- [What the task requires]
Give back exactly the lines that run from the beginning of the entries to the line containing "pcall (Run (handler j) (user j)).", both included, and nothing else.

- [Information]
Definition BPendingGroup_ExecuteJob : gprog unit :=
  e ← on_list SLinkedList_IsEmpty;
  passert (negb e);;
  p ← on_list SLinkedList_First;
  p ← on_list (deref p);
  r ← on_list (SLinkedListIsRemoved p);
  passert (negb r);;
  j ← get_job p;
  passert (pending j);;
  on_list SLinkedList_RemoveFirst;;
  on_list (SLinkedListMarkRemoved p);;
  put_job p (j <| pending := false |>);;
  pcall (Run (handler j) (user j)).

Definition BPendingGroup_PeekJob : gprog ptr := on_list SLinkedList_First.

Definition BSmallPending_Init (o : loc) (h : H) (u : U) : gprog unit :=
  on_list (SLinkedListMarkRemoved o);;
  put_job o (mk_job h u false);;
  c ← pread pending_ctr;
  c ← plift (DebugCounter_Increment c);
  pmod (fun g => g <| pending_ctr := c |>).

Definition BSmallPending_Free (o : loc) : gprog unit :=
  c ← pread pending_ctr;
  c ← plift (DebugCounter_Decrement c);
  pmod (fun g => g <| pending_ctr := c |>);;
  j ← get_job o;
  r ← on_list (SLinkedListIsRemoved o);
  passert (eqb (pending j) (negb r));;
  (if negb r then on_list (SLinkedList_Remove false o) else pskip);;
  (* the object's memory is the caller's again *)
  pmod (fun g => g <| objs ::= delete o |>).

Definition BSmallPending_SetHandler (o : loc) (h : H) (u : U) : gprog unit :=
  j ← get_job o;
  put_job o (j <| handler := h |> <| user := u |>).

Definition BSmallPending_Set (o : loc) : gprog unit :=
  j ← get_job o;
  r ← on_list (SLinkedListIsRemoved o);
  passert (eqb (pending j) (negb r));;
  (if negb r then on_list (SLinkedList_Remove false o) else pskip);;
  on_list (SLinkedList_Prepend false o);;
  put_job o (j <| pending := true |>).

Definition BSmallPending_Unset (o : loc) : gprog unit :=
  j ← get_job o;
  r ← on_list (SLinkedListIsRemoved o);
  passert (eqb (pending j) (negb r));;
  if negb r then
    on_list (SLinkedList_Remove false o);;
    on_list (SLinkedListMarkRemoved o);;
    put_job o (j <| pending := false |>)
  else pskip.

Definition BSmallPending_IsSet (o : loc) : gprog bool :=
  j ← get_job o;
  r ← on_list (SLinkedListIsRemoved o);
  passert (eqb (pending j) (negb r));;
  mret (negb r).

(** * The stack the group implements *)

Record pend_spec := mk_spec { stack : list loc; known : gmap loc (H * U) }.

Definition spec_remove (o : loc) (l : list loc) : list loc := filter (fun x => x <> o) l.

(** What the operations do to the stack of pending jobs and to the table of handlers. *)
Inductive pend_op :=
| OpInit (o : loc) (h : H) (u : U)
| OpFree (o : loc)
| OpSetHandler (o : loc) (h : H) (u : U)
| OpSet (o : loc)
| OpUnset (o : loc)
| OpExecute.

Definition spec_step (op : pend_op) (s : pend_spec) : option (pend_spec * list run) :=
  match op with
  | OpInit o h u =>
    if decide (is_Some (known s !! o)) then None
    else Some (mk_spec (stack s) (<[o := (h, u)]> (known s)), [])
  | OpFree o =>
    if decide (is_Some (known s !! o))
    then Some (mk_spec (spec_remove o (stack s)) (delete o (known s)), []) else None
  | OpSetHandler o h u =>
    if decide (is_Some (known s !! o))
    then Some (mk_spec (stack s) (<[o := (h, u)]> (known s)), []) else None
  | OpSet o =>
    if decide (is_Some (known s !! o))
    then Some (mk_spec (o :: spec_remove o (stack s)) (known s), []) else None
  | OpUnset o =>
    if decide (is_Some (known s !! o))
    then Some (mk_spec (spec_remove o (stack s)) (known s), []) else None
  | OpExecute =>
    match stack s with
    | o :: l => match known s !! o with
                | Some (h, u) => Some (mk_spec l (known s), [Run h u])
                | None => None
                end
    | [] => None
    end
  end.

Definition impl_step (op : pend_op) : gprog unit :=
  match op with
  | OpInit o h u => BSmallPending_Init o h u
  | OpFree o => BSmallPending_Free o
  | OpSetHandler o h u => BSmallPending_SetHandler o h u
  | OpSet o => BSmallPending_Set o
  | OpUnset o => BSmallPending_Unset o
  | OpExecute => BPendingGroup_ExecuteJob
  end.

(** ** The representation *)

(** The counter of jobs, which saturates. *)
Definition ctr_ok (c : Z) (n : nat) : Prop := 0 <= c /\ (c = INT_MAX \/ c = Z.of_nat n).

Definition pg_rep (g : group) (s : pend_spec) : Prop :=
  sll false (jobs g) (stack s) /\
  (forall o, known s !! o = (fun j => (handler j, user j)) <$> objs g !! o) /\
  (forall o j, objs g !! o = Some j ->
     pending j = bool_decide (o ∈ stack s) /\
     (o ∉ stack s -> exists p, nodes (jobs g) !! o = Some (mk_node p (Some o)))) /\
  (forall o, o ∈ stack s -> is_Some (objs g !! o)) /\
  ctr_ok (pending_ctr g) (size (objs g)).

Lemma spec_remove_notin o l : o ∉ l -> spec_remove o l = l.
Proof.
  unfold spec_remove; induction l as [|x l IH]; intros Ho; [done|].
  apply not_elem_of_cons in Ho as [Hne Ho]; rewrite filter_cons_True by congruence.
  f_equal; auto.
Qed.
Lemma spec_remove_split o l1 l2 : NoDup (l1 ++ o :: l2) ->
  spec_remove o (l1 ++ o :: l2) = l1 ++ l2.
Proof.
  intros (_ & Hd & [Ho _]%list.NoDup_cons)%list.NoDup_app; unfold spec_remove.
  rewrite filter_app, filter_cons_False by (intros Hn; apply Hn; done).
  f_equal; apply spec_remove_notin; set_solver.
Qed.
Lemma elem_of_spec_remove o x l : x ∈ spec_remove o l <-> x <> o /\ x ∈ l.
Proof. unfold spec_remove; rewrite list_elem_of_filter; done. Qed.

Lemma on_list_eq {A} (m : lprog A) s ob c a st : m s = Ok (a, st, []) ->
  on_list m (mk_group s ob c) = Ok (a, mk_group st ob c, []).
Proof. unfold on_list; cbn [jobs]; intros ->; done. Qed.

Lemma is_removed_eq g s o j : pg_rep g s -> objs g !! o = Some j ->
  forall c, on_list (SLinkedListIsRemoved o) (mk_group (jobs g) (objs g) c) =
    Ok (negb (pending j), mk_group (jobs g) (objs g) c, []).
Proof.
  intros (Hl & _ & Ho & _) Hj; destruct (Ho o j Hj) as [-> Hr], g as [[h f la] ob c0].
  intros c; apply on_list_eq; cbn [jobs nodes objs] in *.
  destruct (decide (o ∈ stack s)) as [Hin|Hin].
  - apply list_elem_of_split in Hin as (l1 & l2 & E); rewrite E in *.
    destruct (sll_next _ _ _ _ _ Hl) as (q & Hq & Hne); cbn [nodes] in Hq.
    rewrite head_fst_or in Hne; unfold SLinkedListIsRemoved; run_list.
    rewrite bool_decide_eq_false_2 by congruence.
    rewrite bool_decide_eq_true_2 by set_solver; done.
  - destruct (Hr Hin) as [q Hq]; unfold SLinkedListIsRemoved; run_list.
    rewrite bool_decide_eq_true_2, bool_decide_eq_false_2 by done; done.
Qed.

(** Taking a job off the stack, when it is there. *)
Lemma unlink_eq g s o j : pg_rep g s -> objs g !! o = Some j ->
  exists st, (forall c, (if pending j then on_list (SLinkedList_Remove false o) else pskip)
        (mk_group (jobs g) (objs g) c) = Ok (tt, mk_group st (objs g) c, [])) /\
    sll false st (spec_remove o (stack s)) /\ is_Some (nodes st !! o) /\
    frame (stack s) (jobs g) st.
Proof.
  intros (Hl & _ & Ho & _) Hj; destruct (Ho o j Hj) as [-> Hr], g as [sl ob c].
  cbn [jobs objs pending_ctr] in *.
  destruct (decide (o ∈ stack s)) as [Hin|Hin].
  - rewrite bool_decide_eq_true_2 by done; apply list_elem_of_split in Hin as (l1 & l2 & E).
    rewrite E in *; rewrite spec_remove_split by apply Hl.
    destruct (SLinkedList_Remove_eq false _ _ _ _ Hl) as (st & Hst & [Hs Hn] & Hf).
    exists st; split_and!; try done; intros c1; apply on_list_eq; done.
  - rewrite bool_decide_eq_false_2 by done; exists sl; destruct (Hr Hin) as [q Hq].
    rewrite spec_remove_notin by done; split_and!; done.
Qed.

(** ** Each operation *)

Definition implements (g : group) (m : res (unit * group * list run)) (s' : pend_spec)
    (calls : list run) : Prop :=
  exists g', m = Ok (tt, g', calls) /\ pg_rep g' s' /\
    forall o, is_Some (nodes (jobs g) !! o) -> is_Some (nodes (jobs g') !! o).

Lemma known_obj g s o : pg_rep g s -> is_Some (known s !! o) ->
  exists h u pd, objs g !! o = Some (mk_job h u pd).
Proof.
  intros (_ & Hk & _) [v Hv]; rewrite Hk in Hv; destruct (objs g !! o) as [[]|]; [eauto | done].
Qed.

Lemma frame_alive l s s' o : frame l s s' -> (forall x, x ∈ l -> is_Some (nodes s' !! x)) ->
  is_Some (nodes s !! o) -> is_Some (nodes s' !! o).
Proof.
  intros Hf Hl Ho; destruct (decide (o ∈ l)) as [|Hn]; [auto | rewrite Hf; done].
Qed.

Lemma sll_alive FL s l x : sll FL s l -> x ∈ l -> is_Some (nodes s !! x).
Proof. intros (_ & [p Hs] & _) Hx; eapply seg_lookup; done. Qed.

Ltac run_group := cbv beta iota zeta delta [mbind mret prog_ret prog_bind pget pmod pread passert
  pcall plift get_job put_job update jobs objs pending_ctr handler user pending]; cbn [app].

(** Rewriting the job [o] and relinking nodes of the stack and [o] only. *)
Lemma pg_rep_put sl ob c s st l k c' o h u pd : pg_rep (mk_group sl ob c) s ->
  sll false st l -> (forall x, x <> o -> x ∈ l <-> x ∈ stack s) ->
  pd = bool_decide (o ∈ l) -> (o ∉ l -> exists p, nodes st !! o = Some (mk_node p (Some o))) ->
  (forall x, x <> o -> x ∉ stack s -> nodes st !! x = nodes sl !! x) ->
  k !! o = Some (h, u) -> (forall x, x <> o -> k !! x = known s !! x) ->
  ctr_ok c' (size (<[o := mk_job h u pd]> ob)) ->
  pg_rep (mk_group st (<[o := mk_job h u pd]> ob) c') (mk_spec l k).
Proof.
  intros (Hl & Hkn & Ho & Hin & Hc) Hl' Hx Hpd Hrm Hfr Hk Hk' Hc'; cbn [jobs objs] in *.
  split_and!; [done | | | | done]; cbn [stack known jobs objs].
  - intros x; destruct (decide (x = o)) as [->|Hne].
    + rewrite lookup_insert_eq; done.
    + rewrite lookup_insert_ne, Hk' by done; apply Hkn.
  - intros x j; destruct (decide (x = o)) as [->|Hne].
    + rewrite lookup_insert_eq; intros [= <-]; done.
    + rewrite lookup_insert_ne by done; intros Hj; destruct (Ho x j Hj) as [-> Hr].
      split; [apply bool_decide_ext; symmetry; auto|].
      intros Hnl; rewrite Hfr by (rewrite <- ?Hx; done); apply Hr; rewrite <- Hx; done.
  - intros x; destruct (decide (x = o)) as [->|Hne]; [rewrite lookup_insert_eq; eauto|].
    rewrite lookup_insert_ne, Hx by done; apply Hin.
Qed.

Lemma ctr_ok_put c (ob : gmap loc job) o j j' : ob !! o = Some j -> ctr_ok c (size ob) ->
  ctr_ok c (size (<[o := j']> ob)).
Proof. intros Hj; rewrite map_size_insert_Some by eauto; done. Qed.

Lemma MarkRemoved_eq s o : is_Some (nodes s !! o) -> exists p s',
  SLinkedListMarkRemoved o s = Ok (tt, s', []) /\ first s' = first s /\ last s' = last s /\
  nodes s' = <[o := mk_node p (Some o)]> (nodes s).
Proof.
  intros [[p n] Hn]; destruct s as [h f la]; cbn [nodes] in Hn; exists p.
  unfold SLinkedListMarkRemoved; run_list; eexists; split_and!; done.
Qed.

- [Response below]
Definition BPendingGroup_ExecuteJob : gprog unit :=
  e ← on_list SLinkedList_IsEmpty;
  passert (negb e);;
  p ← on_list SLinkedList_First;
  p ← on_list (deref p);
  r ← on_list (SLinkedListIsRemoved p);
  passert (negb r);;
  j ← get_job p;
  passert (pending j);;
  on_list SLinkedList_RemoveFirst;;
  on_list (SLinkedListMarkRemoved p);;
  put_job p (j <| pending := false |>);;
  pcall (Run (handler j) (user j)).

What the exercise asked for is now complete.